*** Begin section ***

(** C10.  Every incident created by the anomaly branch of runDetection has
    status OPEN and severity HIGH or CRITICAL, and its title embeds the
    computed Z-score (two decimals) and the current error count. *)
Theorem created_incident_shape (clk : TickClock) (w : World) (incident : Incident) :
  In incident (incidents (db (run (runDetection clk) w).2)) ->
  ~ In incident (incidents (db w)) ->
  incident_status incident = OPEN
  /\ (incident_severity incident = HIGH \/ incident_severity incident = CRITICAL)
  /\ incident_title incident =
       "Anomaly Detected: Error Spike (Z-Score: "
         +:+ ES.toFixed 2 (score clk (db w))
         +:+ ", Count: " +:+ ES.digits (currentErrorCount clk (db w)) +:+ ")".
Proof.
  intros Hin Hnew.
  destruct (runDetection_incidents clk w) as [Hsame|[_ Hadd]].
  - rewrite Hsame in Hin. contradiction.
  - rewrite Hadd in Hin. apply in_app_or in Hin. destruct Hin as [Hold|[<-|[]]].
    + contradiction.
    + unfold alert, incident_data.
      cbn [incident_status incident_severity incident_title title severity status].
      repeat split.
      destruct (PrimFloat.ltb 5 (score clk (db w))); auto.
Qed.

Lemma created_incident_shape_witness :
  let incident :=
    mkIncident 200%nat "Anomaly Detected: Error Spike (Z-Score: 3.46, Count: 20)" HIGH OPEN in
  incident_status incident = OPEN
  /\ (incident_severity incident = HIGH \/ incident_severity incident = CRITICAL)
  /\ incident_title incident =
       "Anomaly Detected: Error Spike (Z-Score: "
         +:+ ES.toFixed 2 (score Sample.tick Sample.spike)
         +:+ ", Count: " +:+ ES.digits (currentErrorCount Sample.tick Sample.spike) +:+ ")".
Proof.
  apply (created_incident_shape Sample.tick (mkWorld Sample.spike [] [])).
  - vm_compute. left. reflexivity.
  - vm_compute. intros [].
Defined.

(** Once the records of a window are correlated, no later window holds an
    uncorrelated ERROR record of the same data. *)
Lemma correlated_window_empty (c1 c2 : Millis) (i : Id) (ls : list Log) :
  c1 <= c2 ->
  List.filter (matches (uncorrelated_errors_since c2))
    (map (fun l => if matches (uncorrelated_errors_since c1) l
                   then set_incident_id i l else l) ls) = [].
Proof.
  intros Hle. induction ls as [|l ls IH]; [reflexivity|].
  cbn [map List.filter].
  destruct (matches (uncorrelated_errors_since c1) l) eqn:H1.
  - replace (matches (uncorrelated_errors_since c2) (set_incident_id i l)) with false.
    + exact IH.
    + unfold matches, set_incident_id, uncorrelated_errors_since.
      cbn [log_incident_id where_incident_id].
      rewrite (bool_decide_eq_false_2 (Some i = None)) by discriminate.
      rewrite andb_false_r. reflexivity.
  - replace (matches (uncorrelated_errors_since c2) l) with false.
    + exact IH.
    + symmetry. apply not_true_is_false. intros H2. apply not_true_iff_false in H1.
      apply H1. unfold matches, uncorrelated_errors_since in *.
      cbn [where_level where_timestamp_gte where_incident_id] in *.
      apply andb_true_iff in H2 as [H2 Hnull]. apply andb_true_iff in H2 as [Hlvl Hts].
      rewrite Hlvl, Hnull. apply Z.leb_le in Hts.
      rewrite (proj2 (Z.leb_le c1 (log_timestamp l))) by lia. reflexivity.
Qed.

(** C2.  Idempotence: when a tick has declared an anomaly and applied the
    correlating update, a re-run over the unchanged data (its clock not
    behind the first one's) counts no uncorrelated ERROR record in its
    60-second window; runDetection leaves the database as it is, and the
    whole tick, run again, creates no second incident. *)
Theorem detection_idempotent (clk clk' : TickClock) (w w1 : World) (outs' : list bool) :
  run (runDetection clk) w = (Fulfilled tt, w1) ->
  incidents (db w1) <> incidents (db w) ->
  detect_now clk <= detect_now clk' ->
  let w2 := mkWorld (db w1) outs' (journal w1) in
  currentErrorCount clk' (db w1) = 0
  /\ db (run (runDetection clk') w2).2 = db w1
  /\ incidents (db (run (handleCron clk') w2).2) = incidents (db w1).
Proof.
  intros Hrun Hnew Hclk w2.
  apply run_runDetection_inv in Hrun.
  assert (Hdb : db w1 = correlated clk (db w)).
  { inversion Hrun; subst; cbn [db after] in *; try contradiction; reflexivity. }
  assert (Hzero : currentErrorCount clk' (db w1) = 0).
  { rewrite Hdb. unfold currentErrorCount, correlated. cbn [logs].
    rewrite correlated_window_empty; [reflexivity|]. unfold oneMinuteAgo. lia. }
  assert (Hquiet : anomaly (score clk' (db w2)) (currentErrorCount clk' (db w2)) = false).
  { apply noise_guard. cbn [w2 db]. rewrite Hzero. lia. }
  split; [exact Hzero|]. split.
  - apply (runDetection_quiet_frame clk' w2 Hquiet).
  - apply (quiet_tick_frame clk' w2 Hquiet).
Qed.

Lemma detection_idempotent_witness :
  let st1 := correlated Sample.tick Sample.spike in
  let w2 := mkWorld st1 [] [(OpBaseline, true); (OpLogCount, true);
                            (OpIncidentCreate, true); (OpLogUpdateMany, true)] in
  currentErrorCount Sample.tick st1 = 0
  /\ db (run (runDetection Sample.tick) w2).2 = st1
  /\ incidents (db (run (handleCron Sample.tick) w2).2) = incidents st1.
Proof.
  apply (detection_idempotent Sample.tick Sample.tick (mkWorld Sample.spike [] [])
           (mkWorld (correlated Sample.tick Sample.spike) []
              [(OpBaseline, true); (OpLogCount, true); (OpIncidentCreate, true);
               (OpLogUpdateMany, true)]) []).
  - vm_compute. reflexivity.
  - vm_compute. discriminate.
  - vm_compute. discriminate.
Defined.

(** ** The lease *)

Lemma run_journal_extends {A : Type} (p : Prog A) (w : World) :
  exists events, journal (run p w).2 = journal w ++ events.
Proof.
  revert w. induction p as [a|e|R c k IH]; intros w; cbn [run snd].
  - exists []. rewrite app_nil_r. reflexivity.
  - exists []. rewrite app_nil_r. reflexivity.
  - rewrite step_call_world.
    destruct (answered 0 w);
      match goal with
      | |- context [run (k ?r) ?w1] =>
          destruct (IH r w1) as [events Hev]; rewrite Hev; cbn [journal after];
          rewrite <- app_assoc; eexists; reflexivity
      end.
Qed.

*** End section ***
*** Begin section ***

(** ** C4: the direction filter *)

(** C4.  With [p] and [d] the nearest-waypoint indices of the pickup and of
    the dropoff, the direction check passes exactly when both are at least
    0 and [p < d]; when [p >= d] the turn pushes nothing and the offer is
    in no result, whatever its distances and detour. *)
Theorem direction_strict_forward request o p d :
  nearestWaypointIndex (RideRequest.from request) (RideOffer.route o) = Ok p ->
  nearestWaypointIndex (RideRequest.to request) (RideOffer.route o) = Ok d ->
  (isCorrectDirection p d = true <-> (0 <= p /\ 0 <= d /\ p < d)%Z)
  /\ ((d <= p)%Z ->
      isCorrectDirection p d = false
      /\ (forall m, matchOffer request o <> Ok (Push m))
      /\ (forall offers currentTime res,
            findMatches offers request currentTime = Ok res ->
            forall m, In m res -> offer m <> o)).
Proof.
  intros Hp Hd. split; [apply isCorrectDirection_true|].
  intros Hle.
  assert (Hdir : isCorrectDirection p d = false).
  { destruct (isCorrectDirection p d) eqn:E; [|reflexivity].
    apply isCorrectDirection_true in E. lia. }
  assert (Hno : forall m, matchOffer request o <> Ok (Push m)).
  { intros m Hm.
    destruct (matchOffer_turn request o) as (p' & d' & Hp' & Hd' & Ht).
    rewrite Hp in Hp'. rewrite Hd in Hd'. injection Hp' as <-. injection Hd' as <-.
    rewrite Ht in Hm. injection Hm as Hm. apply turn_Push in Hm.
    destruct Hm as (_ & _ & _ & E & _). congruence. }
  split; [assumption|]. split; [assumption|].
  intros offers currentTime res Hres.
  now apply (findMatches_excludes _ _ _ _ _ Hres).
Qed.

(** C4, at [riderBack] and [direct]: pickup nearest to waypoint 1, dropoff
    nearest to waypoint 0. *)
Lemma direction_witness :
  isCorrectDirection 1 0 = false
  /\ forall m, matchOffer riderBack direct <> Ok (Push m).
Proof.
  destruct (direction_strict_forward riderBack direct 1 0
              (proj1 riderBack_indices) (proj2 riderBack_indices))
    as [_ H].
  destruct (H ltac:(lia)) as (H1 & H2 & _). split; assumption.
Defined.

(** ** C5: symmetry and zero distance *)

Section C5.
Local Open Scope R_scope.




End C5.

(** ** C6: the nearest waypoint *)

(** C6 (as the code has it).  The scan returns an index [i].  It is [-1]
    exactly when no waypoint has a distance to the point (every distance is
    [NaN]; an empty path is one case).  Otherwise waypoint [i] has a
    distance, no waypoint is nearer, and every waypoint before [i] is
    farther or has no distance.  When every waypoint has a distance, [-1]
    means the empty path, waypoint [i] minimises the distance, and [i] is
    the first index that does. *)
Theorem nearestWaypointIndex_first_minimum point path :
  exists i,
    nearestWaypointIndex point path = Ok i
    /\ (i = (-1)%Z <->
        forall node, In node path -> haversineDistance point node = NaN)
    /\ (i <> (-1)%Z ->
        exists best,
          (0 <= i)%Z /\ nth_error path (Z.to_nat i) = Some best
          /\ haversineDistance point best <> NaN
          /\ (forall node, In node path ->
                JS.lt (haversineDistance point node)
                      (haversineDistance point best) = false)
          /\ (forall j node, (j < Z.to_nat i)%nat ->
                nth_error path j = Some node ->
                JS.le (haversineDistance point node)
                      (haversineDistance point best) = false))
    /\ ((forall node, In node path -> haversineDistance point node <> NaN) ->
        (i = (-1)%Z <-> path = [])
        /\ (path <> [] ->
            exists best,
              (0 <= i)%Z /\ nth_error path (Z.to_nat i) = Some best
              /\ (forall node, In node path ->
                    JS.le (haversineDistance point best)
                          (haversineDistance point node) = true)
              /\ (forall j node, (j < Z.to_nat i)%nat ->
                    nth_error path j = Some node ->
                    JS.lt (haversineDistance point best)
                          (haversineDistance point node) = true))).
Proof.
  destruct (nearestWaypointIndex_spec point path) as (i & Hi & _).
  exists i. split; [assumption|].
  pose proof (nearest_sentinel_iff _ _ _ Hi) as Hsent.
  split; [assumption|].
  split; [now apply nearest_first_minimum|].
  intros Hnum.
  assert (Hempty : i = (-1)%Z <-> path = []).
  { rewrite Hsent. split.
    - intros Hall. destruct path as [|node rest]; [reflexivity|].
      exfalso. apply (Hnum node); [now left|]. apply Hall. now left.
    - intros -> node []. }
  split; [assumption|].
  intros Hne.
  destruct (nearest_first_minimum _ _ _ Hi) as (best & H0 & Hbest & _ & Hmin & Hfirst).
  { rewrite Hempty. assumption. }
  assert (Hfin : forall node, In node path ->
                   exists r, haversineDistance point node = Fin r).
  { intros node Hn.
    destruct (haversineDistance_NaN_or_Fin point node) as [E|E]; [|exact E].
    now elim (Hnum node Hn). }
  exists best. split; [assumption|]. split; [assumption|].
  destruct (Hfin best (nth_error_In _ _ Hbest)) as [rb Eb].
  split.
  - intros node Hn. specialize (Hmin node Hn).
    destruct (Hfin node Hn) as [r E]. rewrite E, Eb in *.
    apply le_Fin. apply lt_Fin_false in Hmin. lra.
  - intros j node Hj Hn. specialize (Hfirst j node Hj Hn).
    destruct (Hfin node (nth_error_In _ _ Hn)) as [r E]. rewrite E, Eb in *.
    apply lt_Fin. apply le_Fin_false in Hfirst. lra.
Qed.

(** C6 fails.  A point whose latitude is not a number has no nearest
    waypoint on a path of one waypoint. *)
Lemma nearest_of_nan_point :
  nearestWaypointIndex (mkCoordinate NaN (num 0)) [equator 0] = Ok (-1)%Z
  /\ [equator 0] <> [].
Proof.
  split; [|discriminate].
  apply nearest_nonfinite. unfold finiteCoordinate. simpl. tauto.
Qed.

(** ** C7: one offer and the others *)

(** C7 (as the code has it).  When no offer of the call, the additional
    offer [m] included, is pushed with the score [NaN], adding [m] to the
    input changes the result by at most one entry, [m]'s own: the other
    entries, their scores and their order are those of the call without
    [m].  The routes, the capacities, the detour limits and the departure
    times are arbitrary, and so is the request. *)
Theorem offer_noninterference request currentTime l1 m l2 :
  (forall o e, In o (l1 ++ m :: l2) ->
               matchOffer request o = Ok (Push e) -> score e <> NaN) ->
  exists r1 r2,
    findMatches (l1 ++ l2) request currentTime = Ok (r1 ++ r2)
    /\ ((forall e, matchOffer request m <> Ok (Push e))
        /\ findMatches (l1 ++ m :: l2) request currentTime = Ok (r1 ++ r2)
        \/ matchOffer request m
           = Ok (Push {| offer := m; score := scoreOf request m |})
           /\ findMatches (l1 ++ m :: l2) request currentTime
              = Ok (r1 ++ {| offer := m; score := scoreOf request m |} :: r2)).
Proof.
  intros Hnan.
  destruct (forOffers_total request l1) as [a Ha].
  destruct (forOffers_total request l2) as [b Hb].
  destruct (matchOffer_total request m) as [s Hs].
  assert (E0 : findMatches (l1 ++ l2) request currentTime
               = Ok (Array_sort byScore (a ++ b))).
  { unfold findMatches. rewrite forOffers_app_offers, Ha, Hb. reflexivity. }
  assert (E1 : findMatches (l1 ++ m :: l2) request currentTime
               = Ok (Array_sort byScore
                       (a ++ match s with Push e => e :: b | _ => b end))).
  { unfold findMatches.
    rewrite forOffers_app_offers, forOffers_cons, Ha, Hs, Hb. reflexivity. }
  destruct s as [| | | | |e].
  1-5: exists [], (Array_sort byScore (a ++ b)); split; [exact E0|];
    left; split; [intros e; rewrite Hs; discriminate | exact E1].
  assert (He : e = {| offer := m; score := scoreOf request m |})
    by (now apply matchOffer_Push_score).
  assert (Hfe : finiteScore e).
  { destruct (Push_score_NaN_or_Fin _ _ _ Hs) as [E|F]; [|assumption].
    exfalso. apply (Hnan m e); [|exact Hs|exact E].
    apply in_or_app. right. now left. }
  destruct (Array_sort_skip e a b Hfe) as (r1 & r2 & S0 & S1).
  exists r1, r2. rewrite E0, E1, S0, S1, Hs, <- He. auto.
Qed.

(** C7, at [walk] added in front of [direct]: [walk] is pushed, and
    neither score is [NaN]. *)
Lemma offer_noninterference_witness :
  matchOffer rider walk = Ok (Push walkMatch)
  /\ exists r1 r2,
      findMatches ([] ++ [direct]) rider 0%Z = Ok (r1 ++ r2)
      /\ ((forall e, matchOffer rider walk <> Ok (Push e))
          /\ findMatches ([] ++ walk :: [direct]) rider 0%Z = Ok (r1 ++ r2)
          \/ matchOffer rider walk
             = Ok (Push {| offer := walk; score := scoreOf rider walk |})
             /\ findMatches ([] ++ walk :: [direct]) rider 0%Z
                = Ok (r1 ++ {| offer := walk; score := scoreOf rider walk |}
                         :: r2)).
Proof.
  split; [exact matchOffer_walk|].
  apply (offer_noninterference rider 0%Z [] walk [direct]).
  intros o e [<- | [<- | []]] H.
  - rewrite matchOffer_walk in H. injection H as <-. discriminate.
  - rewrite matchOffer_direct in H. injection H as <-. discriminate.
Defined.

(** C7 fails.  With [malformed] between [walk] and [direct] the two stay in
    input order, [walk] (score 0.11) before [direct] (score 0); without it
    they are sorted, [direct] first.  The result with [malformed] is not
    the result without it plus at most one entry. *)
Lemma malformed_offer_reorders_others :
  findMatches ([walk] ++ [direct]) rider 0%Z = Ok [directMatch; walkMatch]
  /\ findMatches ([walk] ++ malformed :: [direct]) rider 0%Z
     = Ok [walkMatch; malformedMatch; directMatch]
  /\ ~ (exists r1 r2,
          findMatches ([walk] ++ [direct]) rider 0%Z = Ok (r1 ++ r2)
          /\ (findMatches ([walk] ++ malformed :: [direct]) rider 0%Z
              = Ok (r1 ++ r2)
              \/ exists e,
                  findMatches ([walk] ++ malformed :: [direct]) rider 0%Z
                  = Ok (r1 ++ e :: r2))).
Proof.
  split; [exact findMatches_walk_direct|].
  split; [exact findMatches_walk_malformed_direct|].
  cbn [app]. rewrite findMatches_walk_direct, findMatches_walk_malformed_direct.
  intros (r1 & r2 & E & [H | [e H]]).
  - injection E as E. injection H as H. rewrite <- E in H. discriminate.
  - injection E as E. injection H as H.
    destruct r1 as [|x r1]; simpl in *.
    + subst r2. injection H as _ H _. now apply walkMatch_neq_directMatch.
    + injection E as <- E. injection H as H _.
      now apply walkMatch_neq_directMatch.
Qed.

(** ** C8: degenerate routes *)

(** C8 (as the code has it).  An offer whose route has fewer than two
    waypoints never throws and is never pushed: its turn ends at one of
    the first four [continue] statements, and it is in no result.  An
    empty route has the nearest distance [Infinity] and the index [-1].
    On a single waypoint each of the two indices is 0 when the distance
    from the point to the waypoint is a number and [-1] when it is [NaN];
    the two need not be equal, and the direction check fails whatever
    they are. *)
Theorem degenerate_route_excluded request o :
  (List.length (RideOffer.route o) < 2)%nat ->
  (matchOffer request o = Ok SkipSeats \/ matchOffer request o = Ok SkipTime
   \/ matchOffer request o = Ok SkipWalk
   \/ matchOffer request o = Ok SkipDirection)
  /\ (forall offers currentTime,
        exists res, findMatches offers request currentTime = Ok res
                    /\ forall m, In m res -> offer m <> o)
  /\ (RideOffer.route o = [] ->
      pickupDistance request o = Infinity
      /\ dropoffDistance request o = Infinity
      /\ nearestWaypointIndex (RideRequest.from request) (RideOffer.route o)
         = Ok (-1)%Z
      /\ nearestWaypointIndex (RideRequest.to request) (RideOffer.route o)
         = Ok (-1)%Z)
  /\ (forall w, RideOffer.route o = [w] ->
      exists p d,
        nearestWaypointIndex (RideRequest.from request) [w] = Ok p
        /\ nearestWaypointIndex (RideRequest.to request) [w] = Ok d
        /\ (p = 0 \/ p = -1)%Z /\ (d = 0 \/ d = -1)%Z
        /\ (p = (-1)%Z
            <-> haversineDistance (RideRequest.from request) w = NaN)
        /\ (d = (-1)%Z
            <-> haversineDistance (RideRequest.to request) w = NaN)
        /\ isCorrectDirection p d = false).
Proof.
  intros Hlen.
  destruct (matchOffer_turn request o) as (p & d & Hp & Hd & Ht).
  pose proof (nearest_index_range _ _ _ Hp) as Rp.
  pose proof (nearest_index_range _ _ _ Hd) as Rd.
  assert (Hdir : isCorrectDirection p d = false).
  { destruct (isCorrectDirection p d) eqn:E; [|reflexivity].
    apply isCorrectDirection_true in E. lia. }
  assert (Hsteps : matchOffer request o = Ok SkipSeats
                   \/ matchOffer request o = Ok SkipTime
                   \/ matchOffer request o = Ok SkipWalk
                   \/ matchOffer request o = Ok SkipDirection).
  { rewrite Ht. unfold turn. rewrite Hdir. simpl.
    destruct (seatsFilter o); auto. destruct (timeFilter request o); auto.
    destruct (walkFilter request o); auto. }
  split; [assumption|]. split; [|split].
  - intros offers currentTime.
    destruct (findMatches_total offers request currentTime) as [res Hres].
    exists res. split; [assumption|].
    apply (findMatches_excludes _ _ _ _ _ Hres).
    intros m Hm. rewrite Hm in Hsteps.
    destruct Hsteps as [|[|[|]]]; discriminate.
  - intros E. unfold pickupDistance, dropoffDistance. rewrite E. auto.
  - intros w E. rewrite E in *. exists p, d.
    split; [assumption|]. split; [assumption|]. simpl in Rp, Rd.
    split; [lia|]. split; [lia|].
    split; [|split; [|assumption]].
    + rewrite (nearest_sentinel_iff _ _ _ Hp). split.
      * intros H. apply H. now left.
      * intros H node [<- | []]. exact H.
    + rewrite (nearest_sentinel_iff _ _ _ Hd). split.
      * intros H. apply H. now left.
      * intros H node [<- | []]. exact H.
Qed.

*** End section ***

INSTRUCTIONS FOR THE TASK - Above are the records. Print exactly, and only, the lines from the line with "of runDetection has" to the line with "cbn [map List.filter].", both inclusive.

OUTPUT FOR THIS TASK -
(** C10.  Every incident created by the anomaly branch of runDetection has
    status OPEN and severity HIGH or CRITICAL, and its title embeds the
    computed Z-score (two decimals) and the current error count. *)
Theorem created_incident_shape (clk : TickClock) (w : World) (incident : Incident) :
  In incident (incidents (db (run (runDetection clk) w).2)) ->
  ~ In incident (incidents (db w)) ->
  incident_status incident = OPEN
  /\ (incident_severity incident = HIGH \/ incident_severity incident = CRITICAL)
  /\ incident_title incident =
       "Anomaly Detected: Error Spike (Z-Score: "
         +:+ ES.toFixed 2 (score clk (db w))
         +:+ ", Count: " +:+ ES.digits (currentErrorCount clk (db w)) +:+ ")".
Proof.
  intros Hin Hnew.
  destruct (runDetection_incidents clk w) as [Hsame|[_ Hadd]].
  - rewrite Hsame in Hin. contradiction.
  - rewrite Hadd in Hin. apply in_app_or in Hin. destruct Hin as [Hold|[<-|[]]].
    + contradiction.
    + unfold alert, incident_data.
      cbn [incident_status incident_severity incident_title title severity status].
      repeat split.
      destruct (PrimFloat.ltb 5 (score clk (db w))); auto.
Qed.

Lemma created_incident_shape_witness :
  let incident :=
    mkIncident 200%nat "Anomaly Detected: Error Spike (Z-Score: 3.46, Count: 20)" HIGH OPEN in
  incident_status incident = OPEN
  /\ (incident_severity incident = HIGH \/ incident_severity incident = CRITICAL)
  /\ incident_title incident =
       "Anomaly Detected: Error Spike (Z-Score: "
         +:+ ES.toFixed 2 (score Sample.tick Sample.spike)
         +:+ ", Count: " +:+ ES.digits (currentErrorCount Sample.tick Sample.spike) +:+ ")".
Proof.
  apply (created_incident_shape Sample.tick (mkWorld Sample.spike [] [])).
  - vm_compute. left. reflexivity.
  - vm_compute. intros [].
Defined.

(** Once the records of a window are correlated, no later window holds an
    uncorrelated ERROR record of the same data. *)
Lemma correlated_window_empty (c1 c2 : Millis) (i : Id) (ls : list Log) :
  c1 <= c2 ->
  List.filter (matches (uncorrelated_errors_since c2))
    (map (fun l => if matches (uncorrelated_errors_since c1) l
                   then set_incident_id i l else l) ls) = [].
Proof.
  intros Hle. induction ls as [|l ls IH]; [reflexivity|].
  cbn [map List.filter].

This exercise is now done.